Others will die around me. They will be nullified. Nothing of their personality will remain. The light switch will be turned off. Their lives, their entirety, will be marked by glossy marble headstones bearing utterly false summations ('her star shone brightly', 'never to be forgotten', 'he liked jazz'), and then these too will be lost in a coastal flood or get hacked to pieces by some kind of genetically modified future-turkey.

Nullified. All of them gone for ever. Don't let them tell you life's a journey. A journey is when you end up somewhere. When I take the number 6 train to see my pedicurist that's a journey.
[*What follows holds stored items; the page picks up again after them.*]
Lemma cwp_and (p : cli A) (Q R : list cevent → result A → Prop) :
  cwp p Q → cwp p R → cwp p (λ tr o, Q tr o ∧ R tr o).
Proof.
  revert Q R. induction p as [a|e| |a k IH]; intros Q R; cbn; [done..|]. intros HQ HR r. by apply IH.
Qed.

Lemma cwp_all_mono (E F : cevent → Prop) (p : cli A) (P Q : result A → Prop) :
  (∀ e, E e → F e) → (∀ o, P o → Q o) → cwp_all E p P → cwp_all F p Q.
Proof. intros HE HPQ. apply cwp_mono. intros tr o [Htr Ho]. split; [by eapply Forall_impl|auto]. Qed.

Lemma cwp_all_bind (E : cevent → Prop) (p : cli A) (f : A → cli B) (P : A → Prop) (Q : result B → Prop) :
  cwp_all E p (λ o, match o with Returned a => P a | Errored e => Q (Errored e) | Panicked => Q Panicked end) →
  (∀ a, P a → cwp_all E (f a) Q) → cwp_all E (p ≫= f) Q.
Proof.
  intros Hp Hf. apply cwp_bind. eapply cwp_mono; [|exact Hp]. intros tr [a|e|] [Htr Ho]; cbn; [|done..].
  eapply cwp_mono; [|exact (Hf a Ho)]. intros tr' o [? ?]. split; [by apply Forall_app|done].
Qed.

(** A control operation inside a command. *)
Lemma cwp_lift (p : prog A) (Q : list cevent → result A → Prop) :
  wp p (λ tr a, Q (call_event <$> tr) (Returned a)) → cwp (lift p) Q.
Proof. revert Q. induction p as [a|c k IH]; intros Q; cbn; [done|]. intros H r. apply IH, (H r). Qed.

Lemma cwp_all_lift (E : cevent → Prop) (F : event → Prop) (p : prog A) (P : A → Prop) :
  (∀ e, F e → E (call_event e)) → wp_all F p P → cwp_all E (lift p) (on_value P).
Proof.
  intros HE Hp. apply cwp_lift. eapply wp_mono; [|exact Hp]. intros tr a [Htr Ha]. split; [|done].
  apply Forall_fmap. eapply Forall_impl; [exact Htr|exact HE].
Qed.

Lemma cwp_deferred_close (p : cli A) (Q : list cevent → result A → Prop) :
  cwp p (λ tr o, ∀ err, Q (tr ++ [CEv AClose err])
                   match err, o with
                   | None, o => o
                   | Some _, Returned _ => Errored (JoinError [closeError])
                   | Some _, Errored e => Errored (JoinError [e; closeError])
                   | Some _, Panicked => Panicked
                   end) → cwp (deferred_close p) Q.
Proof.
  revert Q. induction p as [a|e| |a k IH]; intros Q; cbn.
  - intros H [m|]; apply (H (Some m)) || apply (H None).
  - intros H [m|]; apply (H (Some m)) || apply (H None).
  - intros H [m|]; apply (H (Some m)) || apply (H None).
  - intros H r. apply IH, (H r).
Qed.

Lemma cwp_all_deferred_close (E : cevent → Prop) (p : cli A) (Q : result A → Prop) :
  (∀ err, E (CEv AClose err)) → (∀ e, Q (Errored e)) → cwp_all E p Q → cwp_all E (deferred_close p) Q.
Proof.
  intros HE HQ Hp. apply cwp_deferred_close. eapply cwp_mono; [|exact Hp]. intros tr o [Htr Ho] err.
  split; [apply Forall_app; split; [done|by repeat constructor]|].
  destruct err, o; done || apply HQ.
Qed.

Lemma cwp_guard_with e (p : cli A) (Q : list cevent → result A → Prop) :
  cwp p (λ tr o, Q tr match o with Errored _ => Errored e | o => o end) → cwp (guard_with e p) Q.
Proof. revert Q. induction p as [a|e'| |a k IH]; intros Q; cbn; [done..|]. intros H r. apply IH, (H r). Qed.

Lemma cwp_on_error (h : cli_error → cli A) (p : cli A) (Q : list cevent → result A → Prop) :
  cwp p (λ tr o, match o with Errored e => cwp (h e) (λ tr' o', Q (tr ++ tr') o') | o => Q tr o end) → cwp (on_error h p) Q.
Proof. revert Q. induction p as [a|e| |a k IH]; intros Q; cbn; [done..|]. intros Hp r. apply IH, (Hp r). Qed.

End lemmas.

(** ** The actions of a command

    [acts P p]: on every branch of [p] the actions satisfy [P]. *)

Fixpoint acts (P : action → Prop) {A} (p : cli A) : Prop :=
  match p with Act a k => P a ∧ ∀ r, acts P (k r) | _ => True end.

Lemma acts_bind P {A B} (p : cli A) (f : A → cli B) : acts P p → (∀ a, acts P (f a)) → acts P (p ≫= f).
Proof.
  intros Hp Hf. induction p as [a|e| |a k IH]; cbn; [apply Hf|done..|]. destruct Hp as [Ha Hk].
  split; [done|]. intros r. apply IH, Hk.
Qed.

Lemma acts_do_act P a : P a → acts P (do_act a).
Proof. by split. Qed.

Lemma acts_check P ok e : acts P (check ok e).
Proof. by destruct ok. Qed.

Lemma acts_deferred_close P {A} (p : cli A) : P AClose → acts P p → acts P (deferred_close p).
Proof.
  intros HP. induction p as [a|e| |a k IH]; cbn; [intros _; split; [done|by intros [|]]..|].
  intros [Ha Hk]. split; [done|]. intros r. apply IH, Hk.
Qed.

Lemma acts_guard_with P {A} e (p : cli A) : acts P p → acts P (guard_with e p).
Proof. induction p as [a|e'| |a k IH]; cbn; [done..|]. intros [Ha Hk]. split; [done|]. intros r. apply IH, Hk. Qed.

Lemma acts_on_error P {A} (h : cli_error → cli A) (p : cli A) : (∀ e, acts P (h e)) → acts P p → acts P (on_error h p).
Proof. intros Hh. induction p as [a|e| |a k IH]; cbn; [done|auto|done|]. intros [Ha Hk]. split; [done|]. intros r. apply IH, Hk. Qed.

Lemma acts_calls P {A} (p : prog A) : (∀ c, P (ACall c)) → acts P (lift p).
Proof. intros HP. induction p as [a|c k IH]; cbn; [done|]. auto. Qed.

Lemma acts_cwp P {A} (p : cli A) : acts P p → cwp_all (λ e, P (ce_action e)) p (λ _, True).
Proof.
  induction p as [a|e| |a k IH]; cbn; [by repeat constructor..|]. intros [Ha Hk] r.
  eapply cwp_mono; [|exact (IH r (Hk r))]. cbn. intros tr o [? _]. by repeat constructor.
Qed.

Create HintDb acts discriminated.

(** Walks binds and branches; the rest is left to the hints. *)
Ltac acts_step :=
  match goal with
  | |- acts _ (Done _) => exact I
  | |- acts _ (Raise _) => exact I
  | |- acts _ Panic => exact I
  | |- acts _ (do_act _) => apply acts_do_act; [auto with acts]
  | |- acts _ (_ ≫= _) => apply acts_bind; [|intros]
  | |- acts _ (guard_with _ _) => apply acts_guard_with
  | |- acts _ (check _ _) => apply acts_check
  | |- acts _ (match ?x with _ => _ end) => destruct x
  | |- _ => progress (cbv beta zeta)
  end.

Ltac acts := repeat acts_step; auto with acts.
But wait. There's more, isn't there? Our legacy. We don't die because our progeny lives on. The ritual passing of the DNA, momma's corkscrew curls, his granddaddy's lower lip, ah buh-lieve duh chil'ren ah duh future. But what ah duh chil'ren? Lovely and fresh in their youth; blind to mortality; rolling around in the tall grass with those alabaster legs; fawns, sweet fawns all of them, gleaming in their dreamy plasticity, at one with the outwardly simple nature of their world.

And then a brief half-century later: drooling on some poor Mexican nursemaid in an Arizona hospice.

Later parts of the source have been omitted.